- _WHAT TO DO_
Every line from the one with "s.(pay_requests)) s.(fund_requests) s.(user_actions)" to the one with "s.(pay_requests) (g s.(fund_requests))", including those two, is to be copied exactly; all other lines of the entries below are left out.

Items from a dataset
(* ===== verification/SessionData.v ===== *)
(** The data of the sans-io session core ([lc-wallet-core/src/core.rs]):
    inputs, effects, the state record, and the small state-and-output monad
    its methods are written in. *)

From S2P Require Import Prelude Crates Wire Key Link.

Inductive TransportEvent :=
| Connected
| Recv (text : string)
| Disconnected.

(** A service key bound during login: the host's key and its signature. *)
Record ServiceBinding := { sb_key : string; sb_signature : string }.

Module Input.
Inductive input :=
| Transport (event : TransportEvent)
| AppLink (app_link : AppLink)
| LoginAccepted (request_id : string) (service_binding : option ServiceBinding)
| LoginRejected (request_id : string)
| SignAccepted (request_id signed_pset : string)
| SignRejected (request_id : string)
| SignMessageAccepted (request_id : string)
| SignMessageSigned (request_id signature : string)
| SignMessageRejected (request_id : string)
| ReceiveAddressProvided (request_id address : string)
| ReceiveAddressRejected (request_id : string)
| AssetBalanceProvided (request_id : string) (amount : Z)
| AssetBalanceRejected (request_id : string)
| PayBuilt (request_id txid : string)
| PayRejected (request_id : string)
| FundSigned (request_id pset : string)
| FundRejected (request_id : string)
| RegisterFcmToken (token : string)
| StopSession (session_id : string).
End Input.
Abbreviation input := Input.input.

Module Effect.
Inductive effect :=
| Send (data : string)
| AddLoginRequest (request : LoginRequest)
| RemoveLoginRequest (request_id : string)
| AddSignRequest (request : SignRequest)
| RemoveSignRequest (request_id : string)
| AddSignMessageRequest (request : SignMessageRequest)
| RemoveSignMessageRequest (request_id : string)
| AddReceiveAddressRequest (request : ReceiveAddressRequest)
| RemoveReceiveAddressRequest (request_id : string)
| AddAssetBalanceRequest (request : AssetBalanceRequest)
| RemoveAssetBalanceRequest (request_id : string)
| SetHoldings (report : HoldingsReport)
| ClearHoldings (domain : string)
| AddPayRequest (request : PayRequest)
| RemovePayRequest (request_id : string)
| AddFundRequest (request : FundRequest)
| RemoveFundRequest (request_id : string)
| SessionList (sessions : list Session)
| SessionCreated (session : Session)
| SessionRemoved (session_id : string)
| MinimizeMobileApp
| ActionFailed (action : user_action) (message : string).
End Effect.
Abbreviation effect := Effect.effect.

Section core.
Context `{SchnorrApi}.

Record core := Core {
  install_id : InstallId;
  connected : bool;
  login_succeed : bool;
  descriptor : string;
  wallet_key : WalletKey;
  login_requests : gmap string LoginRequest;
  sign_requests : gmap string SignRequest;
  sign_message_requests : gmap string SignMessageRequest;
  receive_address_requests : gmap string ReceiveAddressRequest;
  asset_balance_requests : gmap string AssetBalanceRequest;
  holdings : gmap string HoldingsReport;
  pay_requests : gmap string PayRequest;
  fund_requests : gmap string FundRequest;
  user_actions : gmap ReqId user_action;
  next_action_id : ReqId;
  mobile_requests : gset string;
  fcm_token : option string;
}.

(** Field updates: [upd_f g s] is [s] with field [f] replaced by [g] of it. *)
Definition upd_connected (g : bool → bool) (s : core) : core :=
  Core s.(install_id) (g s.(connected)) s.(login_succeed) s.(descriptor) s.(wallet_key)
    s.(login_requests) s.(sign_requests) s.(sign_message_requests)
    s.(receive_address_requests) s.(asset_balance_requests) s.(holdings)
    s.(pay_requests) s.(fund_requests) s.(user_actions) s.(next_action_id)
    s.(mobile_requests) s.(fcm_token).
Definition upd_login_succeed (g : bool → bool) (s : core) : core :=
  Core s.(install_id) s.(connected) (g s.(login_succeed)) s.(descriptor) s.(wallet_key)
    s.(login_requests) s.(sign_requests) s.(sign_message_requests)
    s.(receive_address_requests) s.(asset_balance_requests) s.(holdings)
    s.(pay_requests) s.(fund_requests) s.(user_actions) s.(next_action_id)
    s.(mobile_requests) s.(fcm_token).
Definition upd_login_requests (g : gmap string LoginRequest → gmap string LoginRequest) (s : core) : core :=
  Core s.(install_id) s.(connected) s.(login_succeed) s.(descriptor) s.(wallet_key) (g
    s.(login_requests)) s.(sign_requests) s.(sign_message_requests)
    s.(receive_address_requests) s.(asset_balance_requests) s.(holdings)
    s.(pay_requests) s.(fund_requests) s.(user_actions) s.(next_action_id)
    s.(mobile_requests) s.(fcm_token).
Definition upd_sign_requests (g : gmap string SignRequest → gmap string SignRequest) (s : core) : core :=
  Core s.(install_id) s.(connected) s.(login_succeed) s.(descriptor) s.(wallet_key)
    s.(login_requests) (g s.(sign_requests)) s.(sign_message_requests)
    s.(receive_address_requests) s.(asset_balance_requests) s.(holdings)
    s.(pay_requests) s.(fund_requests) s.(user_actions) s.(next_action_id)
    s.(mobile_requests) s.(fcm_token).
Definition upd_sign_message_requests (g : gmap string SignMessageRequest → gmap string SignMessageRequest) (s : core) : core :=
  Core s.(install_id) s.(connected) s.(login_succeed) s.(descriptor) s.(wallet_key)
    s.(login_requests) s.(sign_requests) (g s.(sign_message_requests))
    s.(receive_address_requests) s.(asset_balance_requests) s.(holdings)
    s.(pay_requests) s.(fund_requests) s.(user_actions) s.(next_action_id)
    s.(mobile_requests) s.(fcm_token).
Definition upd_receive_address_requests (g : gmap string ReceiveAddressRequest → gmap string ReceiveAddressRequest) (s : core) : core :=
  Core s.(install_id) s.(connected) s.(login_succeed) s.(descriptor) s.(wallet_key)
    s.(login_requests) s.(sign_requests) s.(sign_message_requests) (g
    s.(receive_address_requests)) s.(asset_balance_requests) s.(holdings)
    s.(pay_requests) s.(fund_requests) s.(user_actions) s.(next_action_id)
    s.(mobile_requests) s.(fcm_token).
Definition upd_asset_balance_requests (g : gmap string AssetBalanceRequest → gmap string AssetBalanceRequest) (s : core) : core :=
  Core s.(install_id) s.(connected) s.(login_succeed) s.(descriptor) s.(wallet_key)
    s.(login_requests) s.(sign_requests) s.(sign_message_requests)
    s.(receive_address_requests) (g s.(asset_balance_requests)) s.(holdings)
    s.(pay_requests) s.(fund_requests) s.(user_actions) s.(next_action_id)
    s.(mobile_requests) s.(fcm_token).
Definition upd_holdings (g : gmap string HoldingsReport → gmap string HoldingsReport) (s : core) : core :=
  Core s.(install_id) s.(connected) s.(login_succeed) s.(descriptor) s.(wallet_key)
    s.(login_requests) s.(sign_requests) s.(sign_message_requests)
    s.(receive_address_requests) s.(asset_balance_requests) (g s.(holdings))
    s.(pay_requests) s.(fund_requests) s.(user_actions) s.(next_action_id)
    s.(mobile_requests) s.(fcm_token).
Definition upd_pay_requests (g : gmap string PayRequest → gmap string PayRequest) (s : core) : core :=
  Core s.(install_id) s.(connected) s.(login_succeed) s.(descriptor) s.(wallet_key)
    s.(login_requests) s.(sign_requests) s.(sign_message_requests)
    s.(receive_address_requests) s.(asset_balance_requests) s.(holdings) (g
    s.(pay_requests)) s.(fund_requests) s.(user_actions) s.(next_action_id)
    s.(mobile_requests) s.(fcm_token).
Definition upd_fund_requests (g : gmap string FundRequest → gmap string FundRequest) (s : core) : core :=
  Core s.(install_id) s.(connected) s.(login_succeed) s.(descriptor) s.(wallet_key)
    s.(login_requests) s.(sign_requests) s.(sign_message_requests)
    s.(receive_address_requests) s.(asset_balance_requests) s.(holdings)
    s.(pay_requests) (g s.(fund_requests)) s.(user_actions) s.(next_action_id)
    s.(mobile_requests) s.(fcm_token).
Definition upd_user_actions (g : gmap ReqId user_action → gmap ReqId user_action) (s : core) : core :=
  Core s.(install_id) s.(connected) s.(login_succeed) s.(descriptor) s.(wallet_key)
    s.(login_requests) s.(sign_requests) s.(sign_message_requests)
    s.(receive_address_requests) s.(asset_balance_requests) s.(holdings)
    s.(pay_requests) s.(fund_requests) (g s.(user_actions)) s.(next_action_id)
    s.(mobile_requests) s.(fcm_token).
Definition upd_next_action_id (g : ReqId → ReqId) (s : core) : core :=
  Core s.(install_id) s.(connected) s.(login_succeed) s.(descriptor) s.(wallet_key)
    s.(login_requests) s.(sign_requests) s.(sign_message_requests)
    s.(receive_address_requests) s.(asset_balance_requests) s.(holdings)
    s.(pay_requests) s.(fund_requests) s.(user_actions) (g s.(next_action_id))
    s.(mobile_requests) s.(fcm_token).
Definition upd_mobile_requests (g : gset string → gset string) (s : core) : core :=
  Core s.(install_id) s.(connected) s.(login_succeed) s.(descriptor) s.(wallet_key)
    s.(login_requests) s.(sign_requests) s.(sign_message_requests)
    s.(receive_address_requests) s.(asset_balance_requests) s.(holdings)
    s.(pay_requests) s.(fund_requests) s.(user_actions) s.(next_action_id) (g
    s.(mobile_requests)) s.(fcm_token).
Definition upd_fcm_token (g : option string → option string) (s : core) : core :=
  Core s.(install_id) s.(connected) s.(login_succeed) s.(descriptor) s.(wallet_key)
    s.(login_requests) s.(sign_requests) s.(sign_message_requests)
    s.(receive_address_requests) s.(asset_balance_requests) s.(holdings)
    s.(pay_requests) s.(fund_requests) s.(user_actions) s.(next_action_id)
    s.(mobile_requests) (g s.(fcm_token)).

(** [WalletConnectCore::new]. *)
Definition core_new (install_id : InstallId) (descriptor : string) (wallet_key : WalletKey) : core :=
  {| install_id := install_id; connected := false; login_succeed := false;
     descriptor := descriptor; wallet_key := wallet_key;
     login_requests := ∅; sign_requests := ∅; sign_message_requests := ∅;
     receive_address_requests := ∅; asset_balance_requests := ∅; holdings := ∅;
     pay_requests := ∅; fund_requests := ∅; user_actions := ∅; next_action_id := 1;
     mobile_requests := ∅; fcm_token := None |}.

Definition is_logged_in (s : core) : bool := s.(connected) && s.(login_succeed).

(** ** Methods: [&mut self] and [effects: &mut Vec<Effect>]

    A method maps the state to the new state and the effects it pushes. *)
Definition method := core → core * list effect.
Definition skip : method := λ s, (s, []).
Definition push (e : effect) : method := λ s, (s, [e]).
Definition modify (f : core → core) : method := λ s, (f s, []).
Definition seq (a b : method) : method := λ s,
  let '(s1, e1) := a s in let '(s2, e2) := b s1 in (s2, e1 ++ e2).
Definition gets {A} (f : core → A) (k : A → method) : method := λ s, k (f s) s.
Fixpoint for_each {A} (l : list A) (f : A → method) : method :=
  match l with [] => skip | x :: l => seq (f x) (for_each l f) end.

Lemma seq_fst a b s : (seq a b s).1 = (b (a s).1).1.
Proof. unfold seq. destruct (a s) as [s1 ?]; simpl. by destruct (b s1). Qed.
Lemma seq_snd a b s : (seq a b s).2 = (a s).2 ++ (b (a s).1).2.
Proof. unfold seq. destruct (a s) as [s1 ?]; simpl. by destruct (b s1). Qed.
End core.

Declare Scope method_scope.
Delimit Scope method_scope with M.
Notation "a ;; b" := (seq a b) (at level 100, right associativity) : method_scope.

--

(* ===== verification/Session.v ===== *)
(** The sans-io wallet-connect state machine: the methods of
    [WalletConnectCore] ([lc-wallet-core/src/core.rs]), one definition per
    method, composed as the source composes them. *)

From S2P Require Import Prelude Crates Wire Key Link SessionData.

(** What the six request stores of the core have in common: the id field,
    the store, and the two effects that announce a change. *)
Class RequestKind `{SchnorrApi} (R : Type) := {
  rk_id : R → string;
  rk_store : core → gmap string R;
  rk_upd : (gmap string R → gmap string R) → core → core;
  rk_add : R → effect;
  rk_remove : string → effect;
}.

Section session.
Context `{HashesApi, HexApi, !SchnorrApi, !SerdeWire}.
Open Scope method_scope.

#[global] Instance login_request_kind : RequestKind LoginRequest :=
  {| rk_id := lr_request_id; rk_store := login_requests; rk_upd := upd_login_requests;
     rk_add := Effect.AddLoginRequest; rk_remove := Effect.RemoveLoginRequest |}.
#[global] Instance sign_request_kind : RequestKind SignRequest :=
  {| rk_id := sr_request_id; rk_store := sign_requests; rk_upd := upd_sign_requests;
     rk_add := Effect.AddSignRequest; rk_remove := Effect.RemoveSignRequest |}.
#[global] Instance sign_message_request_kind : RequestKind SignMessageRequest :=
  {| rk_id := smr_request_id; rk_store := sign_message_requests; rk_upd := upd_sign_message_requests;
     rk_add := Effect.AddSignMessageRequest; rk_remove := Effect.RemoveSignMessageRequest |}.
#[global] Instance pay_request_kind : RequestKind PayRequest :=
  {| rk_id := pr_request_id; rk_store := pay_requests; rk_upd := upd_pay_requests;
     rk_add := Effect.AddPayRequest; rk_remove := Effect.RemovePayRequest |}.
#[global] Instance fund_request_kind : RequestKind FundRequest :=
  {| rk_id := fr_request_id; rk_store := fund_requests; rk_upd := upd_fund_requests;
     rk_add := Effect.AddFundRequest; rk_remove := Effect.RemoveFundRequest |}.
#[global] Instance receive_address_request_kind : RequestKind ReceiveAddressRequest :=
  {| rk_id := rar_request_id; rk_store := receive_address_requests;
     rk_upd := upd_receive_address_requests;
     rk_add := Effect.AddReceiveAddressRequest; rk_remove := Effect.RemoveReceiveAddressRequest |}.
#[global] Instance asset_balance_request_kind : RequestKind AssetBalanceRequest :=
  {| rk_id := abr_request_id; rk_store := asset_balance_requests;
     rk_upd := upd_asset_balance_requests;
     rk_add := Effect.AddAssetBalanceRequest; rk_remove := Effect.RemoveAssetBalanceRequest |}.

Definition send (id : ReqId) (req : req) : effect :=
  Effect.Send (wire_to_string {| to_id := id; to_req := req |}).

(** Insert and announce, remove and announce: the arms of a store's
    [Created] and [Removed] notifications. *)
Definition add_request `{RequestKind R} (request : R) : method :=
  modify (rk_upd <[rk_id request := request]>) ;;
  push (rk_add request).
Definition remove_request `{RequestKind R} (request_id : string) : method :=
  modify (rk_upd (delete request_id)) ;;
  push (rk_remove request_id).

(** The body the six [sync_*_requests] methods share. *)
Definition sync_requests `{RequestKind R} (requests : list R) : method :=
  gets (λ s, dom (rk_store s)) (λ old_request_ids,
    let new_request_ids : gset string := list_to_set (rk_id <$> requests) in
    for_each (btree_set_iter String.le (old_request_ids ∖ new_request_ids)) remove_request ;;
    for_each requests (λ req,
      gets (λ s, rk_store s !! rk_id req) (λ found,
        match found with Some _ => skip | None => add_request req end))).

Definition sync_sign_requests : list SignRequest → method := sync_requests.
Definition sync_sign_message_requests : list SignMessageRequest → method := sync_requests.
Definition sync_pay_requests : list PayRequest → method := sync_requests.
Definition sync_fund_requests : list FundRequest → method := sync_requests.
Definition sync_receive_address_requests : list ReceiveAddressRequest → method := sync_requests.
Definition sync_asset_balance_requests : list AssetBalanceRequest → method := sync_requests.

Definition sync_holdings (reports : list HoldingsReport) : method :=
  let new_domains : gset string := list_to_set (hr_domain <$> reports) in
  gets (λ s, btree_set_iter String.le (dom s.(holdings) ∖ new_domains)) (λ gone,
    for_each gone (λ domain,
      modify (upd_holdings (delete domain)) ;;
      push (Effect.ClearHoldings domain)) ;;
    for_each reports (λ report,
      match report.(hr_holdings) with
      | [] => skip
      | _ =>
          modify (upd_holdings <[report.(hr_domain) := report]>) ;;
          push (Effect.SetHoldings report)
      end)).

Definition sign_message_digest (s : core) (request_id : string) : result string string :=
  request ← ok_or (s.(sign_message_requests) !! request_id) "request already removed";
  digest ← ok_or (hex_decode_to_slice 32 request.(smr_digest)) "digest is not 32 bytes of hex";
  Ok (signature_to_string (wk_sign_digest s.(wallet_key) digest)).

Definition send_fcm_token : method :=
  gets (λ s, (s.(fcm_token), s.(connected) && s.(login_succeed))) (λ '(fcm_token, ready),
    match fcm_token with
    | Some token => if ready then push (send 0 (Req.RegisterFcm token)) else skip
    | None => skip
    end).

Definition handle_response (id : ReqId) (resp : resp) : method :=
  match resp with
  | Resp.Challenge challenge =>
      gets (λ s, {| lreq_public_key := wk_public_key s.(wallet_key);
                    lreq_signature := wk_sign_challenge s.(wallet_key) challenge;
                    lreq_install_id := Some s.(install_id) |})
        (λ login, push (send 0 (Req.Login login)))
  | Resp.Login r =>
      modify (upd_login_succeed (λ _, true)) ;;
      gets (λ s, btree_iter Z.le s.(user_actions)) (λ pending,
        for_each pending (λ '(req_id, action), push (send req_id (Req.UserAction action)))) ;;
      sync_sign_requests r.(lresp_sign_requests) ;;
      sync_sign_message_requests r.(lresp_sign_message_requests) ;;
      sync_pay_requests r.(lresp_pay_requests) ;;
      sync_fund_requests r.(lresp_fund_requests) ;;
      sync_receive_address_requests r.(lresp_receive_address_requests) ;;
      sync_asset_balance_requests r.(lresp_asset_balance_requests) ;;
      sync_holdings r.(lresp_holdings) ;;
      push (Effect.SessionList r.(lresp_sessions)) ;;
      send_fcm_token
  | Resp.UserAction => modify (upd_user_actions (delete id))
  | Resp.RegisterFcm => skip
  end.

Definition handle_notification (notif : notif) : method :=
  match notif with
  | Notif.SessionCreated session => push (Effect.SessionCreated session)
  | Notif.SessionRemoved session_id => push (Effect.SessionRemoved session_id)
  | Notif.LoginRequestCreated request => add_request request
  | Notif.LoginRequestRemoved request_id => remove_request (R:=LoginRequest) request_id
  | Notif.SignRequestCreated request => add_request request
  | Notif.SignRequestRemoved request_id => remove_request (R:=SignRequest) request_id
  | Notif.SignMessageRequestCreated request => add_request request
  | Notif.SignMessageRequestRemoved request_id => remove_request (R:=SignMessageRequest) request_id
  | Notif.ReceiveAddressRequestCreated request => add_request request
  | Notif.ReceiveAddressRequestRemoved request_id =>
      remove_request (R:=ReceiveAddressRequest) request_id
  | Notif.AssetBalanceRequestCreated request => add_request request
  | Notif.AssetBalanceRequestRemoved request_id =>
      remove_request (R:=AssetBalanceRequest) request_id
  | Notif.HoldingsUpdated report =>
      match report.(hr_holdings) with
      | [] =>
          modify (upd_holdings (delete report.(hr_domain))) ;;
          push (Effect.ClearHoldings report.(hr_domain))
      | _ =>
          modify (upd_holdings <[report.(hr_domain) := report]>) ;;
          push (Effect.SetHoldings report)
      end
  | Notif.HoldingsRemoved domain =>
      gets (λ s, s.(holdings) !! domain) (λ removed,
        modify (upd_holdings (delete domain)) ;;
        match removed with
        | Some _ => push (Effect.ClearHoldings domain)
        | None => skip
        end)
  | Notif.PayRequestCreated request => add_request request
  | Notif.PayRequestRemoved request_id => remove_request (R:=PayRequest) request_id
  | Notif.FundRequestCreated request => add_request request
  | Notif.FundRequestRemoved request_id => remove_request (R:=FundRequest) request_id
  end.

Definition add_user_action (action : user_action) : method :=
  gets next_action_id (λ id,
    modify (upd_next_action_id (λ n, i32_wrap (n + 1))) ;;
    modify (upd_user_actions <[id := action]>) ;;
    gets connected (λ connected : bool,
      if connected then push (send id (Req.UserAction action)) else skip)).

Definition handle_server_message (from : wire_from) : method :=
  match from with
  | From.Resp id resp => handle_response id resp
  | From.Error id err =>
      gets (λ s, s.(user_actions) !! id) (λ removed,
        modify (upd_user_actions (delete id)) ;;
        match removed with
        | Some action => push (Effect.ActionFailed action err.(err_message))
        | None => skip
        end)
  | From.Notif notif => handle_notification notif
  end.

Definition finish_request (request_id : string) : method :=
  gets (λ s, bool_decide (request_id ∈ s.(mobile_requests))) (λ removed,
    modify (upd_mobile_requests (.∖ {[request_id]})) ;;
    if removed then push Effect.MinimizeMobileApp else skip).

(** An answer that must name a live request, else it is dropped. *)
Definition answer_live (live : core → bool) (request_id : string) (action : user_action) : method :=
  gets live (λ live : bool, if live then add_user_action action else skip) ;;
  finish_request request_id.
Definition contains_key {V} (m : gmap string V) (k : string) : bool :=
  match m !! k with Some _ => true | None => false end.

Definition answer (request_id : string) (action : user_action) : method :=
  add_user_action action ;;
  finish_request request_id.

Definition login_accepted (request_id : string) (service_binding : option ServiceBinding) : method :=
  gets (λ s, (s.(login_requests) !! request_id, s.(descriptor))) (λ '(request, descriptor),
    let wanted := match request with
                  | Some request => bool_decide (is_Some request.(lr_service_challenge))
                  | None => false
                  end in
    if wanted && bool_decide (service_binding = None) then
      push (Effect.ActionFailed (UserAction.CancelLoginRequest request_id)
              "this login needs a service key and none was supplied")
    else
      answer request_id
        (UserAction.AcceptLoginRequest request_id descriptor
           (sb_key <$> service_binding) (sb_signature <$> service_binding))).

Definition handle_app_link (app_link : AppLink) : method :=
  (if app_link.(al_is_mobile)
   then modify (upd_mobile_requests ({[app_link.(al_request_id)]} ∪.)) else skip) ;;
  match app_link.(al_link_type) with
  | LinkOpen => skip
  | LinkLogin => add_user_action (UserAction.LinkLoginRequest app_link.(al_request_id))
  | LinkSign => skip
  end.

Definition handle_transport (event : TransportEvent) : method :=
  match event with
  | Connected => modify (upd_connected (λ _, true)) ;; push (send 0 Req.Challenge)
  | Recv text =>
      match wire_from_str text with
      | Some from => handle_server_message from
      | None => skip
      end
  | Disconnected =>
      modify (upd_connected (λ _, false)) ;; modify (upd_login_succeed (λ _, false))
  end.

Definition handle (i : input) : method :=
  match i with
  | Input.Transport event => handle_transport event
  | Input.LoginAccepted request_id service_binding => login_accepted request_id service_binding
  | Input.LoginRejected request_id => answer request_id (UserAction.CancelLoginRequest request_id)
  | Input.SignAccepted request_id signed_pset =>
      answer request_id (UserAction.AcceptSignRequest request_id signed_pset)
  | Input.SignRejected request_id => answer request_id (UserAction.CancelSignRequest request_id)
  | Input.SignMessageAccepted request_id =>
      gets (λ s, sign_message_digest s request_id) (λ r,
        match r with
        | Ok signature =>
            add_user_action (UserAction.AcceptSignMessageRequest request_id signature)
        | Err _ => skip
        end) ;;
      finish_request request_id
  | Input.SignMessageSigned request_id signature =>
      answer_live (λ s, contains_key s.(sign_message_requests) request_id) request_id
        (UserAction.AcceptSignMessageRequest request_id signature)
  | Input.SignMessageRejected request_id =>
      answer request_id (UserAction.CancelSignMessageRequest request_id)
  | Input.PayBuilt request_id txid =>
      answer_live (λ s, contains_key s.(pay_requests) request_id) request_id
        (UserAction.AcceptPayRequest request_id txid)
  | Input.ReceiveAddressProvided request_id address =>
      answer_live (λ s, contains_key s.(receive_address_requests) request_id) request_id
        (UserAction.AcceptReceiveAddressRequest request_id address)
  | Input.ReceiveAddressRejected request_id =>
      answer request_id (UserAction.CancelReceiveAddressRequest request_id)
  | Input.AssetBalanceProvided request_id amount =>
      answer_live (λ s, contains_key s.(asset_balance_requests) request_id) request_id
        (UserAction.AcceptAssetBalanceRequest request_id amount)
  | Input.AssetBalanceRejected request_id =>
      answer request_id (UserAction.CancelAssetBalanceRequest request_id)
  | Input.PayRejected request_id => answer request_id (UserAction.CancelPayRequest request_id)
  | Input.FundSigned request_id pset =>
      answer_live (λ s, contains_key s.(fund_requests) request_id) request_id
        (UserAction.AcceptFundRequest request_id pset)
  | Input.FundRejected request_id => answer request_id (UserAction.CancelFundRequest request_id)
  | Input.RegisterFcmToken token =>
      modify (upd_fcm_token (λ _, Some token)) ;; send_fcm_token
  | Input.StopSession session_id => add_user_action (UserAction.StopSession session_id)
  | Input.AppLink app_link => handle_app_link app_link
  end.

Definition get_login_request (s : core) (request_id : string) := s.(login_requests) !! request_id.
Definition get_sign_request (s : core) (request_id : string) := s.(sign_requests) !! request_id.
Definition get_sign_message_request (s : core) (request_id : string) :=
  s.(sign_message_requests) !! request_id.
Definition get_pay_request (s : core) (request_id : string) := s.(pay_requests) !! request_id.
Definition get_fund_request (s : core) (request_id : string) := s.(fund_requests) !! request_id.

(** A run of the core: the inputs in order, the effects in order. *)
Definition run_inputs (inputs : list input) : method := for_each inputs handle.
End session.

- _EXERCISE RESULT_
    s.(pay_requests)) s.(fund_requests) s.(user_actions) s.(next_action_id)
    s.(mobile_requests) s.(fcm_token).
Definition upd_fund_requests (g : gmap string FundRequest → gmap string FundRequest) (s : core) : core :=
  Core s.(install_id) s.(connected) s.(login_succeed) s.(descriptor) s.(wallet_key)
    s.(login_requests) s.(sign_requests) s.(sign_message_requests)
    s.(receive_address_requests) s.(asset_balance_requests) s.(holdings)
    s.(pay_requests) (g s.(fund_requests)) s.(user_actions) s.(next_action_id)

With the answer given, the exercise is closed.